Efficacy and safety of temperature‐controlled intraductal radiofrequency ablation in advanced malignant hilar biliary obstruction: A pilot multicenter randomized comparative trial
Huapyong Kang, Sung Yong Han, Jae Hee Cho, Eui Joo Kim, Dong Uk Kim, Jae Kook Yang, Soyoung Jeon, Goeun Park, Tae Hoon Lee
Abstract
PURPOSE: We aimed to evaluate the efficacy and safety of temperature-controlled intraductal radiofrequency ablation (ID-RFA) for advanced malignant hilar biliary obstruction (MHBO). METHODS: Patients were randomly assigned to RFA group (ID-RFA and bilateral plastic stent [PS]) or non-RFA group (bilateral PS) at a 1:1 ratio. Exchange to self-expanding metal stent (SEMS) was performed after 3 months or when premature PS occlusion occurred.
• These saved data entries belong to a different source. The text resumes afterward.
Lemma substring_clip (s : string) (a b : nat) :
  substring a b s = substring a (Nat.min b (String.length s - a)) s.
Proof.
  revert a b. induction s as [| c s IH]; intros a b.
  - destruct a, b; reflexivity.
  - destruct a as [| a].
    + destruct b as [| b]; [reflexivity |]. cbn [substring String.length Nat.sub].
      rewrite (IH 0%nat b). rewrite Nat.sub_0_r.
      replace (Nat.min (S b) (S (String.length s)))
        with (S (Nat.min b (String.length s))) by lia.
      reflexivity.
    + cbn [substring String.length]. rewrite (IH a b).
      replace (S (String.length s) - S a)%nat with (String.length s - a)%nat by lia.
      reflexivity.
Qed.

Lemma length_substring (s : string) (a b : nat) :
  String.length (substring a b s) = Nat.min b (String.length s - a).
Proof.
  revert a b. induction s as [| c s IH]; intros a b.
  - destruct a, b; cbn; lia.
  - destruct a as [| a].
    + destruct b as [| b]; [reflexivity |]. cbn [substring String.length].
      rewrite (IH 0%nat b). lia.
    + cbn [substring String.length]. rewrite (IH a b). lia.
Qed.

Lemma substring_split (s : string) (a b c : nat) :
  substring a (b + c) s = (substring a b s ++ substring (a + b) c s)%string.
Proof.
  revert a b. induction s as [| ch s IH]; intros a b.
  - destruct a, b, c; reflexivity.
  - destruct a as [| a].
    + destruct b as [| b].
      * reflexivity.
      * cbn [Nat.add substring]. rewrite (IH 0%nat b). reflexivity.
    + cbn [Nat.add substring]. apply IH.
Qed.

Lemma substring_whole (s : string) (b : nat) :
  (String.length s <= b)%nat -> substring 0 b s = s.
Proof.
  revert b. induction s as [| c s IH]; intros b Hb.
  - destruct b; reflexivity.
  - destruct b as [| b]; [cbn in Hb; lia |].
    cbn [substring]. rewrite IH by (cbn in Hb; lia). reflexivity.
Qed.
Total event-free stent patency, overall survival (OS), and adverse events (AEs) were analyzed. RESULTS: A total of 30 patients from three hospitals were enrolled. Stent patency and OS did not differ between the two groups (178 days vs 122 days, P = .154; 230 days vs 144 days, P = .643; respectively). In patients with each stricture length ≥11 mm on both sides, stent patency was longer in the RFA group than in the non-RFA group (175 days vs 121 days, P = .028). More patients received elective exchange to SEMS without PS occlusion in the RFA group than in the non-RFA group (69.2% vs 23.1%, P = .018). AE rates did not differ between the two groups. CONCLUSIONS: Temperature-controlled ID-RFA for advanced MHBO was safe and feasible. It could prevent premature PS occlusion within 3 months.